>>

Lemma Str_eqb_neq (a b : Str.t) : Str.eqb a b = false <-> a <> b.
Proof.
  split; intro H.
  - intro E. apply Str_eqb_eq in E. congruence.
  - destruct (Str.eqb a b) eqn:E; [apply Str_eqb_eq in E; contradiction | reflexivity].
Qed.

Lemma startswith_app (p s : Str.t) : Str.startswith p (p ++ s) = true.
Proof. induction p as [|x p IH]; simpl; [reflexivity|]. now rewrite N.eqb_refl. Qed.

Lemma startswith_nonempty (p s : Str.t) :
  p <> [] -> Str.startswith p s = true -> s <> [].
Proof. destruct p, s; simpl; congruence. Qed.

(** ** The validator *)

Lemma validator_raise (A : Type) (status : Z) (detail : string) :
  @UrlValidator.raise_HTTPException A status detail = Raise (HTTPException status detail).
Proof. reflexivity. Qed.

(** What the validator returns when it returns: the trimmed input, with
    the scheme prepended when it carries none, and the parse that passed
    the three checks. *)
Lemma validate_url_ok (rt : Runtime) (input r : Str.t) :
  UrlValidator.validate_url rt input = Ok r ->
  Str.strip input <> []
  /\ r = (if Str.startswith_any [py "http://"; py "https://"] (Str.strip input)
          then Str.strip input else py "https://" ++ Str.strip input)
  /\ exists parsed,
       Urllib.urlparse rt r = Ok parsed
       /\ (Urllib.scheme parsed = py "http" \/ Urllib.scheme parsed = py "https")
       /\ Urllib.netloc parsed <> []
       /\ Str.contains Urllib.dot (Urllib.netloc parsed) = true.
Proof.
  unfold UrlValidator.validate_url.
  destruct (negb (truthy (PyStr input)) || negb (truthy (PyStr (Str.strip input)))) eqn:G.
  { rewrite validator_raise. discriminate. }
  apply orb_false_iff in G as [_ G]. apply negb_false_iff in G.
  set (t := Str.strip input) in *.
  destruct (Str.startswith_any [py "http://"; py "https://"] t) eqn:P; cbn [negb].
  all: match goal with |- try_except (rbind (Urllib.urlparse _ ?u) _) _ = _ -> _ =>
         set (url := u) end.
  all: destruct (Urllib.urlparse rt url) as [parsed|e] eqn:U; cbn [rbind try_except].
  all: try (destruct (isinstance_HTTPException e); [discriminate|];
            rewrite validator_raise; discriminate).
  all: destruct (existsb (Str.eqb (Urllib.scheme parsed)) [py "http"; py "https"]) eqn:S;
         cbn [negb]; [| rewrite validator_raise; cbn; discriminate].
  all: destruct (truthy (PyStr (Urllib.netloc parsed))) eqn:N;
         cbn [negb]; [| rewrite validator_raise; cbn; discriminate].
  all: destruct (Str.contains Urllib.dot (Urllib.netloc parsed)) eqn:D;
         cbn [negb]; [| rewrite validator_raise; cbn; discriminate].
  all: intro E; injection E as <-.
  all: split; [destruct t; [discriminate G | discriminate] |].
  all: split; [reflexivity |].
  all: exists parsed; split; [exact U |]; split.
  all: try (cbn [existsb] in S; apply orb_true_iff in S as [S|S];
            [left; now apply Str_eqb_eq
            | apply orb_true_iff in S as [S|S]; [right; now apply Str_eqb_eq | discriminate]]).
  all: split; [destruct (Urllib.netloc parsed); [discriminate N | discriminate] | exact D].
Qed.
(** The posts of one run carry the session's client id, and the run leaves
    the id where it was. *)
Lemma script_client_id (i : inputs) (raw : raw_session) :
  client_id (snd (fst (script i raw))) = client_id (init_session (fresh_uuid i) raw) /\
  Forall (fun u => is_post u = true ->
                   posted_client_id u
                   = Some (JString (client_id (init_session (fresh_uuid i) raw))))
    (snd (script i raw)).
Proof.
  rewrite script_unfold. cbv zeta.
  set (st0 := init_session (fresh_uuid i) raw).
  destruct (connect_client_id i st0) as [Hid _].
  set (st := connect i st0) in *.
  assert (Htop : Forall (fun u => is_post u = true ->
                                  posted_client_id u = Some (JString (client_id st0)))
                   (page_top st)).
  { apply Forall_forall. intros u Hu Hpost. exfalso.
    assert (Hin : In u (filter is_post (page_top st)))
      by (apply filter_In; split; assumption).
    rewrite page_top_no_post in Hin. exact Hin. }
  assert (Hlit : forall x tail,
             is_post x = false -> Forall (fun u => is_post u = false) tail ->
             Forall (fun u => is_post u = true ->
                              posted_client_id u = Some (JString (client_id st0)))
               (page_top st ++ [x] ++ tail)%list).
  { intros x tail Hx Htail. apply Forall_app. split; [exact Htop|].
    constructor; [intros H; rewrite Hx in H; discriminate H|].
    eapply Forall_impl; [|exact Htail]. intros u Hu H. rewrite Hu in H.
    discriminate H. }
  assert (Hbottom : Forall (fun u => is_post u = false) page_bottom)
    by (repeat constructor).
  destruct (url_configured (server_url st));
    [|split; [exact Hid|apply Hlit; [reflexivity|exact Hbottom]]].
  destruct (prompt i) as [text|];
    [|split; [exact Hid|apply Hlit; [reflexivity|exact Hbottom]]].
  destruct (negb (text =? ""));
    [|split; [exact Hid|apply Hlit; [reflexivity|exact Hbottom]]].
  destruct (send_message_shape (post i) (clock i) text st)
    as (new & ev & r & st1 & Hrun & _ & Hc & _ & Hcases).
  rewrite Hrun.
  assert (Hsent : Forall (fun u => is_post u = true ->
                                   posted_client_id u
                                   = Some (JString (client_id st0)))
                    (map Sent ev)).
  { destruct Hcases as [(_ & _ & -> & _)|(_ & errors & -> & Herr & _)].
    - repeat constructor. discriminate.
    - cbn [map]. constructor.
      + intros _. unfold request_data. simpl. rewrite Hid. reflexivity.
      + apply Forall_forall. intros u Hu Hpost. exfalso.
        apply in_map_iff in Hu. destruct Hu as (e & <- & He).
        assert (Hin : In e (filter is_http_post errors)).
        { apply filter_In. split; [exact He|]. destruct e; [discriminate Hpost|reflexivity]. }
        rewrite Herr in Hin. exact Hin. }
  destruct r as [result|e]; cbn [fst snd]; (split; [congruence|]).
  - apply Forall_app. split; [exact Htop|]. constructor; [discriminate|].
    apply Forall_app. split; [exact Hsent|].
    eapply Forall_impl; [|exact Hbottom]. intros u Hu H. rewrite Hu in H.
    discriminate H.
  - apply Forall_app. split; [exact Htop|]. constructor; [discriminate|].
    exact Hsent.
Qed.
Lemma printify_loop_trace (w : world) (sku : string) (fuel : nat) :
  forall (page : Z) (tr : list event) (c : JS.number) (tr' : list event),
  printify_loop w sku fuel page tr = Some (c, tr') ->
  JS.isNaN c = false /\ exists k, (1 <= k <= fuel)%nat /\ tr' = fetched tr page k.
Proof.
  induction fuel as [|fuel IH]; intros page tr c tr'; [discriminate|].
  cbn [printify_loop]. rewrite bind_unfold. cbn [axios_get_printify].
  assert (Hstop : Some (n0, tr ++ [GetPrintifyPage page]) = Some (c, tr') ->
                  JS.isNaN c = false /\
                  exists k, (1 <= k <= S fuel)%nat /\ tr' = fetched tr page k).
  { intros [= <- <-]. split; [reflexivity|]. exists 1%nat. split; [lia|]. now rewrite fetched_1. }
  destruct (printify_page w tr page) as [| |l]; try exact Hstop.
  destruct (Z.of_nat (length l) =? 0); [exact Hstop|].
  destruct (scan_products sku l) as [c0| |] eqn:Hscan; try exact Hstop.
  - intros [= <- <-]. split; [exact (scan_products_not_nan _ _ _ Hscan)|].
    exists 1%nat. split; [lia|]. now rewrite fetched_1.
  - destruct (Z.of_nat (length l) <? perPage); [exact Hstop|].
    intros H. apply IH in H as (Hc & k & Hk & ->). split; [exact Hc|].
    exists (S k). split; [lia|]. now rewrite fetched_S.
Qed.

Lemma puts_app (t1 t2 : list event) : puts (t1 ++ t2) = puts t1 ++ puts t2.
Proof.
  induction t1 as [|[page|id price] t1 IH]; cbn [app puts]; [reflexivity|exact IH|].
  now rewrite IH.
Qed.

<<

ASSIGNED TASK: All lines in the listing above between the line with "all: split; [destruct t;" and the line with "rewrite script_unfold. cbv zeta.", inclusive, should be set down exactly, and no line outside that range.

ANSWER BELOW:
  all: split; [destruct t; [discriminate G | discriminate] |].
  all: split; [reflexivity |].
  all: exists parsed; split; [exact U |]; split.
  all: try (cbn [existsb] in S; apply orb_true_iff in S as [S|S];
            [left; now apply Str_eqb_eq
            | apply orb_true_iff in S as [S|S]; [right; now apply Str_eqb_eq | discriminate]]).
  all: split; [destruct (Urllib.netloc parsed); [discriminate N | discriminate] | exact D].
Qed.
(** The posts of one run carry the session's client id, and the run leaves
    the id where it was. *)
Lemma script_client_id (i : inputs) (raw : raw_session) :
  client_id (snd (fst (script i raw))) = client_id (init_session (fresh_uuid i) raw) /\
  Forall (fun u => is_post u = true ->
                   posted_client_id u
                   = Some (JString (client_id (init_session (fresh_uuid i) raw))))
    (snd (script i raw)).
Proof.
  rewrite script_unfold. cbv zeta.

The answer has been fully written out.